::: EXERCISE INPUTS

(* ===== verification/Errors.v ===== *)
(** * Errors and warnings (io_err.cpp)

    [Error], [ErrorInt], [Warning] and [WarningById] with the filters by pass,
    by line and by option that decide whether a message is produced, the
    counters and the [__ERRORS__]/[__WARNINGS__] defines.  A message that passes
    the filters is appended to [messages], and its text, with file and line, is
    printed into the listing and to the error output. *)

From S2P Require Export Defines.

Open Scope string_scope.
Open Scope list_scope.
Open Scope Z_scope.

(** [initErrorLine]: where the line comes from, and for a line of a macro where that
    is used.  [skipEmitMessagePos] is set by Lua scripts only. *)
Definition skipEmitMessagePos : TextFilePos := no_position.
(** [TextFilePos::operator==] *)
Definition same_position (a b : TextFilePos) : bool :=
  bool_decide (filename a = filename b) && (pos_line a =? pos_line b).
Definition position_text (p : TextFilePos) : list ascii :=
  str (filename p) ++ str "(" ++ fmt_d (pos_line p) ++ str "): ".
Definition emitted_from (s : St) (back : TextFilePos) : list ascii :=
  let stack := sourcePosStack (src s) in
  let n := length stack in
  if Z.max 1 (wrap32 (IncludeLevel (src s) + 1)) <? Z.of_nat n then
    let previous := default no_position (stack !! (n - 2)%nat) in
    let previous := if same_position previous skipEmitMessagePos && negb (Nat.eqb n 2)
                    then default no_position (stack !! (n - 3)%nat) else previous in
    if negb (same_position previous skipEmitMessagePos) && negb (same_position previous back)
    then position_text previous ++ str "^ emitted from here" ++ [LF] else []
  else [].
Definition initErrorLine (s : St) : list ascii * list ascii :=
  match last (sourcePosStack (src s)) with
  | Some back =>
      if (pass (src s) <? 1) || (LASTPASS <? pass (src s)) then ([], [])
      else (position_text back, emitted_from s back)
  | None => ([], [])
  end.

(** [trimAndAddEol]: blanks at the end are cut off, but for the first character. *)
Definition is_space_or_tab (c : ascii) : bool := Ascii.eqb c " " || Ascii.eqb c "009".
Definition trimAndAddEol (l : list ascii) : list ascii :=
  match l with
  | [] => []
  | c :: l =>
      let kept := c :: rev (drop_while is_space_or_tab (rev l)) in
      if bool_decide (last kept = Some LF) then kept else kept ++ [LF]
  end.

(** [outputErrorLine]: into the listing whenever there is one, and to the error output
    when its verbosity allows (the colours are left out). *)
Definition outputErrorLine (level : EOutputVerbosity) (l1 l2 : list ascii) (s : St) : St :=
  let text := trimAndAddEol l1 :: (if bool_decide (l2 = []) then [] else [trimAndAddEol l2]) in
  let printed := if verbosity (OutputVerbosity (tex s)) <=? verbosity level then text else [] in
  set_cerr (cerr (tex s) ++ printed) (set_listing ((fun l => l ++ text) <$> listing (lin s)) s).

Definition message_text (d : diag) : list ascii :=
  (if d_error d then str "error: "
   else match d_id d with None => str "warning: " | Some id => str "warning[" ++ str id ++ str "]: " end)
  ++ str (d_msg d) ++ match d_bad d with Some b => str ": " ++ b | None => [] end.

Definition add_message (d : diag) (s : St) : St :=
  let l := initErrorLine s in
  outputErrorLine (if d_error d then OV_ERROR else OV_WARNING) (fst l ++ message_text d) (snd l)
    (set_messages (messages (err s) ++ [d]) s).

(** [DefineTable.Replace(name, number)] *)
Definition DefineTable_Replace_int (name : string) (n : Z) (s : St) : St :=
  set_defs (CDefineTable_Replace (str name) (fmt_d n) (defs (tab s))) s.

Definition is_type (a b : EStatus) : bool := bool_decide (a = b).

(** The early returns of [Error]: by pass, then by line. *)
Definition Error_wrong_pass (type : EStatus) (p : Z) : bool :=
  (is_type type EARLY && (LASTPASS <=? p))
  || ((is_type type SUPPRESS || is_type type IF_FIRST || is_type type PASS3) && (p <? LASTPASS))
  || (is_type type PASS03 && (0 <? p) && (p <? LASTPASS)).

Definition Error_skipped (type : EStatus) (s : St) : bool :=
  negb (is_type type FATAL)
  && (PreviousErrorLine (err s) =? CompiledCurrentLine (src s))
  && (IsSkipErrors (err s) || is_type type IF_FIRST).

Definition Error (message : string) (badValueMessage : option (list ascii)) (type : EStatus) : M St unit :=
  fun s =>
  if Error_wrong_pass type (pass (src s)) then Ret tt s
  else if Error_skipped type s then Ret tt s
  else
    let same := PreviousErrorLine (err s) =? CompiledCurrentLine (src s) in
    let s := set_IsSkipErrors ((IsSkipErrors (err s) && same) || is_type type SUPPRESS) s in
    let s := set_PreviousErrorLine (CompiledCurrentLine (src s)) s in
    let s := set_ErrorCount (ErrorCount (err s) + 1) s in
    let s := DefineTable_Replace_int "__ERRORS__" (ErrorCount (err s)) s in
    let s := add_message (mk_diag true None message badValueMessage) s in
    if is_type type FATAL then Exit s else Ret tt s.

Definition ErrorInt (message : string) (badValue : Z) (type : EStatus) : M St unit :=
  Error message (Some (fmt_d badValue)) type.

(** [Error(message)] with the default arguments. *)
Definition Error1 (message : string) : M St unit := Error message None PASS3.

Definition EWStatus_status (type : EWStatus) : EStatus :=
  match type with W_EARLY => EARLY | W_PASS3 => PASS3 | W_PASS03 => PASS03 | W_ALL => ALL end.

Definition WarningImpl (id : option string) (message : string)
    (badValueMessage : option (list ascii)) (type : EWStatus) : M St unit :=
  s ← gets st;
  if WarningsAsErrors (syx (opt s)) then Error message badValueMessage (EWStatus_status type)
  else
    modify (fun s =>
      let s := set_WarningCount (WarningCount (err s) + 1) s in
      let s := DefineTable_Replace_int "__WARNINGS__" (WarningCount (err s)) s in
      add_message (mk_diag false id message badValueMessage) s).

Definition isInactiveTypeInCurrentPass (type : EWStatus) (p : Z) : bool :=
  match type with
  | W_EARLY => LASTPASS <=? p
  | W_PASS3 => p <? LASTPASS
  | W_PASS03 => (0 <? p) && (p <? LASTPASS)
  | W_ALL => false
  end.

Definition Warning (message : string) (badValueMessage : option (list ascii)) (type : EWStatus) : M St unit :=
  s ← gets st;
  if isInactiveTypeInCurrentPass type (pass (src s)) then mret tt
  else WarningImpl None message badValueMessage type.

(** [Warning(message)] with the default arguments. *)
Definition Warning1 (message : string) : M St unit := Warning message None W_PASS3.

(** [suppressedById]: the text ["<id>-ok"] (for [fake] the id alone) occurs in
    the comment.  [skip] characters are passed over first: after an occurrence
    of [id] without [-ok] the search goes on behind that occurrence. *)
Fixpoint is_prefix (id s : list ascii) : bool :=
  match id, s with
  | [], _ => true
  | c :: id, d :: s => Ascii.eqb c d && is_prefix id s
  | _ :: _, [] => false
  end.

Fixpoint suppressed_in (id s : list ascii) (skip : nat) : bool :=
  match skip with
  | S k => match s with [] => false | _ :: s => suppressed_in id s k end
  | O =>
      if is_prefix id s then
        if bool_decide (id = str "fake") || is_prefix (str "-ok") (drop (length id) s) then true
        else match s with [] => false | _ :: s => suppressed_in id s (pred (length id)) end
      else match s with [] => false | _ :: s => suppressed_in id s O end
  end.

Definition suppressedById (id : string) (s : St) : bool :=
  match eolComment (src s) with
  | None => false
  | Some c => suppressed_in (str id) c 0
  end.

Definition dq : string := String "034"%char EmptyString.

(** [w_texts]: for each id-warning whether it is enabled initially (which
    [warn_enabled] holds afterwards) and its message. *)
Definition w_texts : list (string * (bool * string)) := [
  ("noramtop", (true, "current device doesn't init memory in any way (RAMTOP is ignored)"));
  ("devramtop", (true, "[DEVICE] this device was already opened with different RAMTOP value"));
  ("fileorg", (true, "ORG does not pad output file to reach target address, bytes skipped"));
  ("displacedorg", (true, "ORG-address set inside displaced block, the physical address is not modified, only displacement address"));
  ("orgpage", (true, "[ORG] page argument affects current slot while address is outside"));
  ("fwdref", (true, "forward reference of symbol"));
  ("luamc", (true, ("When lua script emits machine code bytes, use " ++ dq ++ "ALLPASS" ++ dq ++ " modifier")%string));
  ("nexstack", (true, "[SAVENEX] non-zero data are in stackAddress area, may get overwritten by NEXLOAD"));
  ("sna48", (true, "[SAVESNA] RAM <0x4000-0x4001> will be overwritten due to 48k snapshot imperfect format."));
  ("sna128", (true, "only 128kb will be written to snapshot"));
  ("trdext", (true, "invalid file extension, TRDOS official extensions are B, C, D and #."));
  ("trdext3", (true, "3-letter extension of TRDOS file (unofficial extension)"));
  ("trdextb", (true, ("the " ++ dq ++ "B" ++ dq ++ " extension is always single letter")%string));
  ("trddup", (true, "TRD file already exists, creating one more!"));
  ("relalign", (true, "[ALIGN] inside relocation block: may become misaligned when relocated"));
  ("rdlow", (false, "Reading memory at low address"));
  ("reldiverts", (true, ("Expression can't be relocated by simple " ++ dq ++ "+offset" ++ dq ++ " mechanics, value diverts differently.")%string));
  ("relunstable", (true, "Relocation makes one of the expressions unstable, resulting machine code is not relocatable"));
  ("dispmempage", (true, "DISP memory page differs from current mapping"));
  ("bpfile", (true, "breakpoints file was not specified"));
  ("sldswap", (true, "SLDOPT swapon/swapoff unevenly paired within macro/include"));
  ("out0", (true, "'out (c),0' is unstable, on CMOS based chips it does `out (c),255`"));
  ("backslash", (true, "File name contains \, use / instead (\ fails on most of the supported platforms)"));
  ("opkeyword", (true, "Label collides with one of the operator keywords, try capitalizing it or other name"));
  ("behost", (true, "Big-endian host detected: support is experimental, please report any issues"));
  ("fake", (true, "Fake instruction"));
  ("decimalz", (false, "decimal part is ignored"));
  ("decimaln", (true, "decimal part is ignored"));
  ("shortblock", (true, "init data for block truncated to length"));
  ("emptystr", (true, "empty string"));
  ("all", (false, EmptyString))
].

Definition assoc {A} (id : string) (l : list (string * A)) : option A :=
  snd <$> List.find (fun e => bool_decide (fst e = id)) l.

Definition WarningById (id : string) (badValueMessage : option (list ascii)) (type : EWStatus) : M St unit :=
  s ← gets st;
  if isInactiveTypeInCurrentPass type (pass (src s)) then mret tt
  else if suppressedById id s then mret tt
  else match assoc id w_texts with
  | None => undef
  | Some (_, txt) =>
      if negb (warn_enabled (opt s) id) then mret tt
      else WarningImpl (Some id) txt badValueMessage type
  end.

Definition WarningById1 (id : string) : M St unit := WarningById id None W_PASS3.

::::::

**WHAT THE TASK REQUIRES:** In the records above, find every line with the word "bytes" and copy it.

**TASK OUTPUT:**
  ("fileorg", (true, "ORG does not pad output file to reach target address, bytes skipped"));
  ("luamc", (true, ("When lua script emits machine code bytes, use " ++ dq ++ "ALLPASS" ++ dq ++ " modifier")%string));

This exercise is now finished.